### HOW TO COMPLETE THIS TASK
For the listing below, output exactly the lines from the line with "(** What a call" up to and including the line with "(** [checked_add] and", and no other lines.
------ PROVIDED INFORMATION
(** The UTXO of an input of a transaction, found by what the transaction
    holds of it. *)
Definition extract_utxo (i : PsbtInput * TxIn) : Blz UtxoInfoWithSize :=
  let txid := Z.to_N (from_be_bytes (rev (previous_txid i.2))) in
  let vout := previous_vout i.2 in
  let* amount :=
    match witness_utxo i.1, non_witness_utxo i.1 with
    | Some value, _ => ret value
    | None, Some outputs => expect (outputs !! Z.to_nat vout)
    | None, None => trap
    end in
  let* s := gets id in
  ok_or (snd <$> list_find (fun u => us_txid u = txid /\ us_vout u = vout /\ us_amount u = amount)
                  (fmap (M:=list) (fun kv => u_inner kv.2) (map_to_list (Utxos s))))
    (BlazeErr BlUtxoDNE).
(** [psbt.unsigned_tx.input[i]] is out of range where the second list is
    shorter. *)
Definition extract_utxos_from_psbt (psbt : Psbt) : Blz (list UtxoInfoWithSize) :=
  fold_each (imap (fun i input => (i, input)) (psbt_inputs psbt)) [] (fun inputs i =>
    let* txin := expect (unsigned_inputs psbt !! i.1) in
    let* utxo := extract_utxo (i.2, txin) in
    ret (inputs ++ [utxo])).

Definition clear_outbound_pool (targets : list UnboundedBytes) : Blz unit :=
  bmutate OutboundPool (filter (fun x => x ∉ targets)).

Definition try_fee_rate_finalization v (n : BlockNumber) : Blz (option (Z * Z)) :=
  do* bmutate FeeRates (filter (fun kv => n <= kv.2.2)) in
  let* s := gets id in
  let submitted_fee_rates := acc_iter (FeeRates s) in
  if au_majority (bv_relayers v) <=? Z.of_nat (length submitted_fee_rates) then
    let fee_rates := stable_sort Z.leb (fmap (M:=list) (fun kv => kv.2.1.2) submitted_fee_rates) in
    let lt_fee_rates := stable_sort Z.leb (fmap (M:=list) (fun kv => kv.2.1.1) submitted_fee_rates) in
    let median_index := (length fee_rates / 2)%nat in
    let* median_fee_rate := expect (fee_rates !! median_index) in
    let* median_lt_fee_rate := expect (lt_fee_rates !! median_index) in
    if median_lt_fee_rate <=? median_fee_rate then ret (Some (median_lt_fee_rate, median_fee_rate))
    else ret None
  else ret None.

Definition clear_fee_rates : Blz unit := bput FeeRates ∅.

Definition handle_tolerance_counter (is_increase : bool) : Blz unit :=
  let* s := gets id in
  let current_counter := ToleranceCounter s in
  let next_counter := if is_increase then u32_sat_add current_counter 1 else sat_sub current_counter 1 in
  if ToleranceThreshold <? next_counter then
    do* bput IsActivated false in
    do* bput ToleranceCounter 0 in
    bz_deposit (EvActivationSet false)
  else if current_counter =? next_counter then ret tt
  else
    do* bput ToleranceCounter next_counter in
    bz_deposit (EvToleranceCounterUpdated next_counter).
(* ===== verification/SocketQueue.v ===== *)
(** * The Bitcoin socket queue

    [pallets/btc-socket-queue]: requests to sign a Bitcoin transaction (a
    PSBT), from their submission over the signatures of the relay executives
    to their broadcast. A request pays outbound messages, rolls an inbound
    transfer back or moves the funds to the next vault. While Blaze is active
    the pallet composes the transactions itself at the start of a block. *)

From S2P Require Import Prelude Errors Primitives Cccp BtcRelay.
Local Open Scope Z_scope.
Local Open Scope frame_scope.

(** ** Data *)

Definition CALL_GAS_LIMIT : Z := 1000000.
(** "986ba392" *)
Definition BITCOIN_SOCKET_TXS_FUNCTION_SELECTOR : string := "986ba392".

Record RollbackRequest : Type := mkRollbackRequest {
  rr_unsigned_psbt : UnboundedBytes;
  rr_who : AccountId;
  rr_txid : H256;
  rr_vout : U256;
  rr_to : BoundedBitcoinAddress;
  rr_amount : U256;
  rr_votes : gmap N bool;
  rr_is_approved : bool
}.
#[export] Instance RollbackRequest_rebuild : Rebuild RollbackRequest := fun r =>
  mkRollbackRequest (rr_unsigned_psbt r) (rr_who r) (rr_txid r) (rr_vout r) (rr_to r) (rr_amount r)
    (rr_votes r) (rr_is_approved r).
#[export] Instance f_rr_unsigned_psbt : Field rr_unsigned_psbt := ltac:(derive_field).
#[export] Instance f_rr_votes : Field rr_votes := ltac:(derive_field).
#[export] Instance f_rr_is_approved : Field rr_is_approved := ltac:(derive_field).

Definition new_rollback_request (unsigned_psbt : UnboundedBytes) (who : AccountId) (txid : H256)
    (vout : U256) (to : BoundedBitcoinAddress) (amount : U256) : RollbackRequest :=
  mkRollbackRequest unsigned_psbt who txid vout to amount ∅ false.
Definition rr_replace_authority (old new : AccountId) (r : RollbackRequest) : option RollbackRequest :=
  votes ← replace_key MAX_AUTHORITIES old new (rr_votes r); Some (r <| rr_votes := votes |>).

(** [RequestType::Normal], [Rollback] and [Migration] *)
Inductive RequestType : Type := NormalRequest | RollbackOf | Migration.
#[export] Instance RequestType_eq_dec : EqDecision RequestType.
Proof. solve_decision. Defined.

Record PsbtRequest : Type := mkPsbtRequest {
  pr_unsigned_psbt : UnboundedBytes;
  pr_combined_psbt : UnboundedBytes;
  pr_finalized_psbt : UnboundedBytes;
  pr_signed_psbts : gmap N UnboundedBytes;
  pr_socket_messages : list UnboundedBytes;
  pr_request_type : RequestType
}.
#[export] Instance PsbtRequest_rebuild : Rebuild PsbtRequest := fun r =>
  mkPsbtRequest (pr_unsigned_psbt r) (pr_combined_psbt r) (pr_finalized_psbt r) (pr_signed_psbts r)
    (pr_socket_messages r) (pr_request_type r).
#[export] Instance f_pr_combined_psbt : Field pr_combined_psbt := ltac:(derive_field).
#[export] Instance f_pr_finalized_psbt : Field pr_finalized_psbt := ltac:(derive_field).
#[export] Instance f_pr_signed_psbts : Field pr_signed_psbts := ltac:(derive_field).

Definition new_psbt_request (unsigned_psbt : UnboundedBytes) (socket_messages : list UnboundedBytes)
    (request_type : RequestType) : PsbtRequest :=
  mkPsbtRequest unsigned_psbt unsigned_psbt [] ∅ socket_messages request_type.
Definition is_signed_psbt_submitted (r : PsbtRequest) (psbt : UnboundedBytes) : bool :=
  existsb (fun kv => bool_decide (kv.2 = psbt)) (acc_iter (pr_signed_psbts r)).
Definition is_unsigned_psbt (r : PsbtRequest) (psbt : UnboundedBytes) : bool :=
  bool_decide (pr_unsigned_psbt r = psbt).
Definition set_combined_psbt (psbt : UnboundedBytes) (r : PsbtRequest) : PsbtRequest :=
  r <| pr_combined_psbt := psbt |>.
Definition set_finalized_psbt (psbt : UnboundedBytes) (r : PsbtRequest) : PsbtRequest :=
  r <| pr_finalized_psbt := psbt |>.
Definition pr_replace_authority (old new : AccountId) (r : PsbtRequest) : option PsbtRequest :=
  psbts ← replace_key MULTI_SIG_MAX_ACCOUNTS old new (pr_signed_psbts r);
  Some (r <| pr_signed_psbts := psbts |>).

Record UnsignedPsbtMessage : Type := mkUnsignedPsbtMessage {
  um_authority_id : AccountId;
  um_outputs : list (BoundedBitcoinAddress * list UnboundedBytes);
  um_psbt : UnboundedBytes
}.
Record SignedPsbtMessage : Type := mkSignedPsbtMessage {
  sp_authority_id : AccountId; sp_unsigned_psbt : UnboundedBytes; sp_signed_psbt : UnboundedBytes
}.
Record ExecutedPsbtMessage : Type := mkExecutedPsbtMessage {
  ep_authority_id : AccountId; ep_txid : H256
}.
Record RollbackPsbtMessage : Type := mkRollbackPsbtMessage {
  rm_who : AccountId; rm_txid : H256; rm_vout : U256; rm_amount : U256; rm_unsigned_psbt : UnboundedBytes
}.
Record RollbackPollMessage : Type := mkRollbackPollMessage {
  po_authority_id : AccountId; po_txid : H256; po_is_approved : bool
}.

Record HashKeyRequest : Type := mkHashKeyRequest {
  hk_tx_hash : UnboundedBytes; hk_index : U256; hk_to : H160; hk_amount : U256
}.
Definition HashKeyRequest_encode `{EthAbi} (r : HashKeyRequest) : UnboundedBytes :=
  abi_encode [TFixedBytes (hk_tx_hash r); TUint (hk_index r); TAddress (hk_to r); TUint (hk_amount r)].

Record TxInfo : Type := mkTxInfo {
  ti_to : H160; ti_amount : U256; ti_vote_count : U256; ti_request_id : RequestID
}.
Definition TxInfo_try_from (token : list Token) : option TxInfo :=
  match token with
  | [t0; t1; t2; t3] =>
      to ← to_address t0; amount ← to_uint t1; vote_count ← to_uint t2;
      request_id ← (to_tuple t3 ≫= RequestID_try_from);
      Some (mkTxInfo to amount vote_count request_id)
  | _ => None
  end.
Definition TxInfo_kinds : list ParamKind :=
  [KAddress; KUint 256; KUint 256; KTuple [KFixedBytes 4; KUint 64; KUint 128]].

Inductive SocketQueueEvent : Type :=
| EvUnsignedPsbtSubmitted (txid : H256)
| EvSignedPsbtSubmitted (txid : H256) (authority_id : AccountId)
| EvBumpFeePsbtSubmitted (old_txid new_txid : H256)
| EvMigrationPsbtSubmitted (txid : H256)
| EvRollbackPsbtSubmitted (txid : H256)
| EvRollbackPollSubmitted (txid : H256) (authority_id : AccountId) (is_approved : bool)
| EvRollbackApproved (txid : H256)
| EvRequestFinalized (txid : H256)
| EvRequestExecuted (txid : H256)
| EvAuthoritySet (new : AccountId)
| EvSocketSet (new : AccountId) (is_bitcoin : bool)
| EvMaxFeeRateSet (new : Z)
| EvMaxSocketMessageBytesSet (new : Z)
| EvBroadcastConfirmed (txid : H256) (authority_id : AccountId).

(** ** Storage *)

Record SqStorage : Type := mkSqStorage {
  Socket : option AccountId;
  BitcoinSocket : option AccountId;
  Authority : option AccountId;
  SocketMessages : gmap Z (H256 * SocketMessage);
  PendingRequests : gmap N PsbtRequest;
  FinalizedRequests : gmap N PsbtRequest;
  ExecutedRequests : gmap N PsbtRequest;
  RollbackRequests : gmap N RollbackRequest;
  BondedOutboundTx : gmap N (list UnboundedBytes);
  BondedRollbackOutputs : gmap (N * Z) H256;
  MaxFeeRate : Z;
  MaxSocketMessageBytes : Z;
  BroadcastConfirmations : gmap N (gmap N bool);
  SqEvents : list SocketQueueEvent
}.
#[export] Instance SqStorage_rebuild : Rebuild SqStorage := fun r =>
  mkSqStorage (Socket r) (BitcoinSocket r) (Authority r) (SocketMessages r) (PendingRequests r)
    (FinalizedRequests r) (ExecutedRequests r) (RollbackRequests r) (BondedOutboundTx r)
    (BondedRollbackOutputs r) (MaxFeeRate r) (MaxSocketMessageBytes r) (BroadcastConfirmations r)
    (SqEvents r).
#[export] Instance f_Socket : Field Socket := ltac:(derive_field).
#[export] Instance f_BitcoinSocket : Field BitcoinSocket := ltac:(derive_field).
#[export] Instance f_Authority : Field Authority := ltac:(derive_field).
#[export] Instance f_SocketMessages : Field SocketMessages := ltac:(derive_field).
#[export] Instance f_PendingRequests : Field PendingRequests := ltac:(derive_field).
#[export] Instance f_FinalizedRequests : Field FinalizedRequests := ltac:(derive_field).
#[export] Instance f_ExecutedRequests : Field ExecutedRequests := ltac:(derive_field).
#[export] Instance f_RollbackRequests : Field RollbackRequests := ltac:(derive_field).
#[export] Instance f_BondedOutboundTx : Field BondedOutboundTx := ltac:(derive_field).
#[export] Instance f_BondedRollbackOutputs : Field BondedRollbackOutputs := ltac:(derive_field).
#[export] Instance f_MaxFeeRate : Field MaxFeeRate := ltac:(derive_field).
#[export] Instance f_MaxSocketMessageBytes : Field MaxSocketMessageBytes := ltac:(derive_field).
#[export] Instance f_BroadcastConfirmations : Field BroadcastConfirmations := ltac:(derive_field).
#[export] Instance f_SqEvents : Field SqEvents := ltac:(derive_field).

(** The [Config] of the pallet: libraries and constants. *)
Class SqConfig := {
  #[global] sq_lib :: BtcLib;
  #[global] sq_psbt :: PsbtLib;
  #[global] sq_crypto :: Crypto;
  #[global] sq_abi :: EthAbi;
  (** [FeeRate::from_sat_per_vb(rate).is_some()] *)
  from_sat_per_vb : Z -> bool;
  DefaultMaxFeeRate : Z;
  DefaultMaxSocketMessageBytes : Z;
  (** [ChainId::get()], a [u64] *)
  ChainId : Z
}.

(** What a call reads of the chain: the relayers, the relay executives and the
    contracts of the EVM ([Runner::call] of a source, a target and the data of
    the call). *)
Record SqView {R : Type} : Type := mkSqView {
  qv_relayers : R;
  qv_executives : list AccountId;
  qv_evm_call : AccountId -> AccountId -> UnboundedBytes -> option UnboundedBytes
}.
Arguments SqView R : clear implicits.

(** The pallets a call of the queue writes: its own, the registration pool and
    Blaze. *)
Record SqWorld {P B : Type} : Type := mkSqWorld { sw_queue : SqStorage; sw_pool : P; sw_blaze : B }.
Arguments SqWorld P B : clear implicits.

(** A parser's result, its error replaced by [e]. *)
Definition sq_map_err {S A} (o : outcome unit A) (e : SocketQueueError) : M S DispatchError A :=
  match o with Done a => ret a | Fail _ => fail (SockQ e) | Trap => trap end.
(** [unwrap()] of a result *)
Definition unwrap {S A} (m : M S DispatchError A) : M S DispatchError A :=
  let* r := attempt m in match r with inr a => ret a | inl _ => trap end.
(** [U256::as_u64]: panics on a larger number *)
Definition as_u64 (v : U256) : option Z := if v <? u64_modulus then Some v else None.
(** [checked_add] and [checked_sub] of [u64] and of [Amount] *)
Definition u64_checked_add (a b : Z) : option Z := if a + b <? u64_modulus then Some (a + b) else None.
Definition u64_checked_sub (a b : Z) : option Z := if b <=? a then Some (a - b) else None.
Definition u64_sat_mul (a b : Z) : Z := Z.min (a * b) (u64_modulus - 1).
(** [v.iter().sum::<u64>()] *)
Definition u64_total (l : list Z) : Z := foldl u64_add 0 l.
Definition convert_txid (txid : UnboundedBytes) : H256 := Z.to_N (from_be_bytes (rev txid)).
------------
### EXERCISE ANSWER
(** What a call reads of the chain: the relayers, the relay executives and the
    contracts of the EVM ([Runner::call] of a source, a target and the data of
    the call). *)
Record SqView {R : Type} : Type := mkSqView {
  qv_relayers : R;
  qv_executives : list AccountId;
  qv_evm_call : AccountId -> AccountId -> UnboundedBytes -> option UnboundedBytes
}.
Arguments SqView R : clear implicits.

(** The pallets a call of the queue writes: its own, the registration pool and
    Blaze. *)
Record SqWorld {P B : Type} : Type := mkSqWorld { sw_queue : SqStorage; sw_pool : P; sw_blaze : B }.
Arguments SqWorld P B : clear implicits.

(** A parser's result, its error replaced by [e]. *)
Definition sq_map_err {S A} (o : outcome unit A) (e : SocketQueueError) : M S DispatchError A :=
  match o with Done a => ret a | Fail _ => fail (SockQ e) | Trap => trap end.
(** [unwrap()] of a result *)
Definition unwrap {S A} (m : M S DispatchError A) : M S DispatchError A :=
  let* r := attempt m in match r with inr a => ret a | inl _ => trap end.
(** [U256::as_u64]: panics on a larger number *)
Definition as_u64 (v : U256) : option Z := if v <? u64_modulus then Some v else None.
(** [checked_add] and [checked_sub] of [u64] and of [Amount] *)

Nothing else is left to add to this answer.